• _Work request_
Output all the entries below. Each must match exactly.

──────────

(* ===== verification/AesFile.v ===== *)
(** CBC ([lib/crypto/aes.cpp], [AES_cbc_encrypt]) and the decryption of
    downloaded files ([src/platform/curl/fs_wget.cpp]).

    An input is the bytes from its pointer on.  A file's plaintext goes to a
    handler [DecryptWrite], a parameter: its state, and its return value.  [None]
    is a call of [abort] or a copy outside the buffer. *)

From stdpp Require Import base numbers list.
From S2P Require Import Prelude Bytes Aes.
Local Open Scope Z_scope.

Definition xor_block (a b : list Z) : list Z := zip_with Z.lxor a b.

(** The bytes written and the vector left. *)
Fixpoint cbc_enc (fuel : nat) (key : AES_KEY) (in_ : list Z) (len : Z) (ivec : list Z) : list Z * list Z :=
  if AES_BLOCK_SIZE <=? len then
    match fuel with
    | O => ([], ivec)
    | S fuel =>
      let out := AES_encrypt (xor_block (take 16 in_) ivec) key in
      let '(rest, iv) := cbc_enc fuel key (drop 16 in_) (len - AES_BLOCK_SIZE) out in (out ++ rest, iv)
    end
  else if nz len then
    let n := Z.to_nat len in
    let out := AES_encrypt (xor_block (take n in_) (take n ivec) ++ drop n ivec) key in (out, out)
  else ([], ivec).

Fixpoint cbc_dec (fuel : nat) (key : AES_KEY) (in_ : list Z) (len : Z) (ivec : list Z) : list Z * list Z :=
  if AES_BLOCK_SIZE <=? len then
    match fuel with
    | O => ([], ivec)
    | S fuel =>
      let tmp := take 16 in_ in
      let out := xor_block (AES_decrypt tmp key) ivec in
      let '(rest, iv) := cbc_dec fuel key (drop 16 in_) (len - AES_BLOCK_SIZE) tmp in (out ++ rest, iv)
    end
  else if nz len then
    let n := Z.to_nat len in
    let tmp := AES_decrypt (take 16 in_) key in
    (xor_block (take n tmp) (take n ivec), tmp)
  else ([], ivec).

Definition AES_cbc_encrypt (in_ : list Z) (length : Z) (key : AES_KEY) (ivec : list Z) (enc : bool) : list Z * list Z :=
  let fuel := Z.to_nat (length / AES_BLOCK_SIZE) in
  if enc then cbc_enc fuel key in_ length ivec else cbc_dec fuel key in_ length ivec.

(** * Files *)

Definition ENCRYPTED_FILE_HEADER_SIZE : Z := 4 + AES_BLOCK_SIZE.
Definition DEC_BUF_SIZE : Z := 256 * AES_BLOCK_SIZE.

#[projections(primitive)]
Record DecryptFileState := mkDec { dec_state : Z; dec_buf_pos : Z; aes_state : AES_KEY; iv : list Z; dec_buf : list Z }.

Definition decrypt_file_init (key : AES_KEY) : DecryptFileState := mkDec 0 0 key (replicate 16 0) (replicate 4096 0).

Definition encrypted_file_magic : list Z := [0xfb; 0xa2; 0xe9; 0x01].

Section Handler.
Context {W : Type} (DecryptWrite : W -> list Z -> Z * W).

(** One turn of the loop: [inl] the bytes taken, [inr] an error returned. *)
Definition decrypt_step (s : DecryptFileState) (h : W) (data : list Z) : option (DecryptFileState * W * (Z + Z)) :=
  let size := Z.of_nat (length data) in
  if dec_state s =? 0 then
    let l := min_int (sw 32 size) (ENCRYPTED_FILE_HEADER_SIZE - dec_buf_pos s) in
    buf ← (if l <? 0 then None else memcpy (dec_buf s) (dec_buf_pos s) (take (Z.to_nat l) data));
    let s := mkDec (dec_state s) (dec_buf_pos s + l) (aes_state s) (iv s) buf in
    if ENCRYPTED_FILE_HEADER_SIZE <=? dec_buf_pos s then
      if bool_decide (take 4 (dec_buf s) = encrypted_file_magic)
      then Some (mkDec 1 0 (aes_state s) (take 16 (drop 4 (dec_buf s))) (dec_buf s), h, inl l)
      else Some (s, h, inr (-1))
    else Some (s, h, inl l)
  else if dec_state s =? 1 then
    let l := min_int (sw 32 size) (DEC_BUF_SIZE - dec_buf_pos s) in
    buf ← (if l <? 0 then None else memcpy (dec_buf s) (dec_buf_pos s) (take (Z.to_nat l) data));
    let s := mkDec (dec_state s) (dec_buf_pos s + l) (aes_state s) (iv s) buf in
    if DEC_BUF_SIZE <=? dec_buf_pos s then
      let len := dec_buf_pos s - AES_BLOCK_SIZE in
      let '(out, iv') := AES_cbc_encrypt (dec_buf s) len (aes_state s) (iv s) false in
      buf ← memcpy (dec_buf s) 0 out;
      let s := mkDec (dec_state s) (dec_buf_pos s) (aes_state s) iv' buf in
      let '(ret, h) := DecryptWrite h (take (Z.to_nat len) (dec_buf s)) in
      if ret <? 0 then Some (s, h, inr ret)
      else
        buf ← memcpy (dec_buf s) 0 (take 16 (drop (Z.to_nat (dec_buf_pos s - AES_BLOCK_SIZE)) (dec_buf s)));
        Some (mkDec (dec_state s) AES_BLOCK_SIZE (aes_state s) (iv s) buf, h, inl l)
    else Some (s, h, inl l)
  else None.

Fixpoint decrypt_loop (fuel : nat) (s : DecryptFileState) (h : W) (data : list Z) : option (DecryptFileState * W * Z) :=
  match data with
  | [] => Some (s, h, 0)
  | _ =>
    match fuel with
    | O => None
    | S fuel =>
      '(s, h, r) ← decrypt_step s h data;
      match r with
      | inr ret => Some (s, h, ret)
      | inl l => decrypt_loop fuel s h (drop (Z.to_nat l) data)
      end
    end
  end.

Definition decrypt_file (s : DecryptFileState) (h : W) (data : list Z) : option (DecryptFileState * W * Z) :=
  decrypt_loop (length data) s h data.

Definition decrypt_file_flush (s : DecryptFileState) (h : W) : option (DecryptFileState * W * Z) :=
  if negb (dec_state s =? 1) then Some (s, h, -1)
  else
    let len := dec_buf_pos s in
    if (len =? 0) || negb (Z.rem len AES_BLOCK_SIZE =? 0) then Some (s, h, -1)
    else
      let '(out, iv') := AES_cbc_encrypt (dec_buf s) len (aes_state s) (iv s) false in
      buf ← memcpy (dec_buf s) 0 out;
      let s := mkDec (dec_state s) (dec_buf_pos s) (aes_state s) iv' buf in
      let pad_len := arr_get 0 (dec_buf s) (dec_buf_pos s - 1) in
      if (pad_len <? 1) || (AES_BLOCK_SIZE <? pad_len) then Some (s, h, -1)
      else
        let len := len - pad_len in
        if nz len then
          let '(ret, h) := DecryptWrite h (take (Z.to_nat len) (dec_buf s)) in
          if ret <? 0 then Some (s, h, ret) else Some (s, h, 0)
        else Some (s, h, 0).

(** A transfer in pieces, the last one followed by the flush. *)
Fixpoint decrypt_transfer (s : DecryptFileState) (h : W) (pieces : list (list Z)) : option (DecryptFileState * W * Z) :=
  match pieces with
  | [] => decrypt_file_flush s h
  | data :: pieces =>
    '(s, h, ret) ← decrypt_file s h data;
    if ret <? 0 then Some (s, h, ret) else decrypt_transfer s h pieces
  end.
End Handler.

──────────

• _Task response_
(* ===== verification/AesFile.v ===== *)
(** CBC ([lib/crypto/aes.cpp], [AES_cbc_encrypt]) and the decryption of
    downloaded files ([src/platform/curl/fs_wget.cpp]).

    An input is the bytes from its pointer on.  A file's plaintext goes to a
    handler [DecryptWrite], a parameter: its state, and its return value.  [None]
    is a call of [abort] or a copy outside the buffer. *)

From stdpp Require Import base numbers list.
From S2P Require Import Prelude Bytes Aes.
Local Open Scope Z_scope.

Definition xor_block (a b : list Z) : list Z := zip_with Z.lxor a b.

(** The bytes written and the vector left. *)
Fixpoint cbc_enc (fuel : nat) (key : AES_KEY) (in_ : list Z) (len : Z) (ivec : list Z) : list Z * list Z :=
  if AES_BLOCK_SIZE <=? len then
    match fuel with
    | O => ([], ivec)
    | S fuel =>
      let out := AES_encrypt (xor_block (take 16 in_) ivec) key in
      let '(rest, iv) := cbc_enc fuel key (drop 16 in_) (len - AES_BLOCK_SIZE) out in (out ++ rest, iv)
    end
  else if nz len then
    let n := Z.to_nat len in
    let out := AES_encrypt (xor_block (take n in_) (take n ivec) ++ drop n ivec) key in (out, out)
  else ([], ivec).

Fixpoint cbc_dec (fuel : nat) (key : AES_KEY) (in_ : list Z) (len : Z) (ivec : list Z) : list Z * list Z :=
  if AES_BLOCK_SIZE <=? len then
    match fuel with
    | O => ([], ivec)
    | S fuel =>
      let tmp := take 16 in_ in
      let out := xor_block (AES_decrypt tmp key) ivec in
      let '(rest, iv) := cbc_dec fuel key (drop 16 in_) (len - AES_BLOCK_SIZE) tmp in (out ++ rest, iv)
    end
  else if nz len then
    let n := Z.to_nat len in
    let tmp := AES_decrypt (take 16 in_) key in
    (xor_block (take n tmp) (take n ivec), tmp)
  else ([], ivec).

Definition AES_cbc_encrypt (in_ : list Z) (length : Z) (key : AES_KEY) (ivec : list Z) (enc : bool) : list Z * list Z :=
  let fuel := Z.to_nat (length / AES_BLOCK_SIZE) in
  if enc then cbc_enc fuel key in_ length ivec else cbc_dec fuel key in_ length ivec.

(** * Files *)

Definition ENCRYPTED_FILE_HEADER_SIZE : Z := 4 + AES_BLOCK_SIZE.
Definition DEC_BUF_SIZE : Z := 256 * AES_BLOCK_SIZE.

#[projections(primitive)]
Record DecryptFileState := mkDec { dec_state : Z; dec_buf_pos : Z; aes_state : AES_KEY; iv : list Z; dec_buf : list Z }.

Definition decrypt_file_init (key : AES_KEY) : DecryptFileState := mkDec 0 0 key (replicate 16 0) (replicate 4096 0).

Definition encrypted_file_magic : list Z := [0xfb; 0xa2; 0xe9; 0x01].

Section Handler.
Context {W : Type} (DecryptWrite : W -> list Z -> Z * W).

(** One turn of the loop: [inl] the bytes taken, [inr] an error returned. *)
Definition decrypt_step (s : DecryptFileState) (h : W) (data : list Z) : option (DecryptFileState * W * (Z + Z)) :=
  let size := Z.of_nat (length data) in
  if dec_state s =? 0 then
    let l := min_int (sw 32 size) (ENCRYPTED_FILE_HEADER_SIZE - dec_buf_pos s) in
    buf ← (if l <? 0 then None else memcpy (dec_buf s) (dec_buf_pos s) (take (Z.to_nat l) data));
    let s := mkDec (dec_state s) (dec_buf_pos s + l) (aes_state s) (iv s) buf in
    if ENCRYPTED_FILE_HEADER_SIZE <=? dec_buf_pos s then
      if bool_decide (take 4 (dec_buf s) = encrypted_file_magic)
      then Some (mkDec 1 0 (aes_state s) (take 16 (drop 4 (dec_buf s))) (dec_buf s), h, inl l)
      else Some (s, h, inr (-1))
    else Some (s, h, inl l)
  else if dec_state s =? 1 then
    let l := min_int (sw 32 size) (DEC_BUF_SIZE - dec_buf_pos s) in
    buf ← (if l <? 0 then None else memcpy (dec_buf s) (dec_buf_pos s) (take (Z.to_nat l) data));
    let s := mkDec (dec_state s) (dec_buf_pos s + l) (aes_state s) (iv s) buf in
    if DEC_BUF_SIZE <=? dec_buf_pos s then
      let len := dec_buf_pos s - AES_BLOCK_SIZE in
      let '(out, iv') := AES_cbc_encrypt (dec_buf s) len (aes_state s) (iv s) false in
      buf ← memcpy (dec_buf s) 0 out;
      let s := mkDec (dec_state s) (dec_buf_pos s) (aes_state s) iv' buf in
      let '(ret, h) := DecryptWrite h (take (Z.to_nat len) (dec_buf s)) in
      if ret <? 0 then Some (s, h, inr ret)
      else
        buf ← memcpy (dec_buf s) 0 (take 16 (drop (Z.to_nat (dec_buf_pos s - AES_BLOCK_SIZE)) (dec_buf s)));
        Some (mkDec (dec_state s) AES_BLOCK_SIZE (aes_state s) (iv s) buf, h, inl l)
    else Some (s, h, inl l)
  else None.

Fixpoint decrypt_loop (fuel : nat) (s : DecryptFileState) (h : W) (data : list Z) : option (DecryptFileState * W * Z) :=
  match data with
  | [] => Some (s, h, 0)
  | _ =>
    match fuel with
    | O => None
    | S fuel =>
      '(s, h, r) ← decrypt_step s h data;
      match r with
      | inr ret => Some (s, h, ret)
      | inl l => decrypt_loop fuel s h (drop (Z.to_nat l) data)
      end
    end
  end.

Definition decrypt_file (s : DecryptFileState) (h : W) (data : list Z) : option (DecryptFileState * W * Z) :=
  decrypt_loop (length data) s h data.

Definition decrypt_file_flush (s : DecryptFileState) (h : W) : option (DecryptFileState * W * Z) :=
  if negb (dec_state s =? 1) then Some (s, h, -1)
  else
    let len := dec_buf_pos s in
    if (len =? 0) || negb (Z.rem len AES_BLOCK_SIZE =? 0) then Some (s, h, -1)
    else
      let '(out, iv') := AES_cbc_encrypt (dec_buf s) len (aes_state s) (iv s) false in
      buf ← memcpy (dec_buf s) 0 out;
      let s := mkDec (dec_state s) (dec_buf_pos s) (aes_state s) iv' buf in
      let pad_len := arr_get 0 (dec_buf s) (dec_buf_pos s - 1) in
      if (pad_len <? 1) || (AES_BLOCK_SIZE <? pad_len) then Some (s, h, -1)
      else
        let len := len - pad_len in
        if nz len then
          let '(ret, h) := DecryptWrite h (take (Z.to_nat len) (dec_buf s)) in
          if ret <? 0 then Some (s, h, ret) else Some (s, h, 0)
        else Some (s, h, 0).

(** A transfer in pieces, the last one followed by the flush. *)
Fixpoint decrypt_transfer (s : DecryptFileState) (h : W) (pieces : list (list Z)) : option (DecryptFileState * W * Z) :=
  match pieces with
  | [] => decrypt_file_flush s h
  | data :: pieces =>
    '(s, h, ret) ← decrypt_file s h data;
    if ret <? 0 then Some (s, h, ret) else decrypt_transfer s h pieces
  end.
End Handler.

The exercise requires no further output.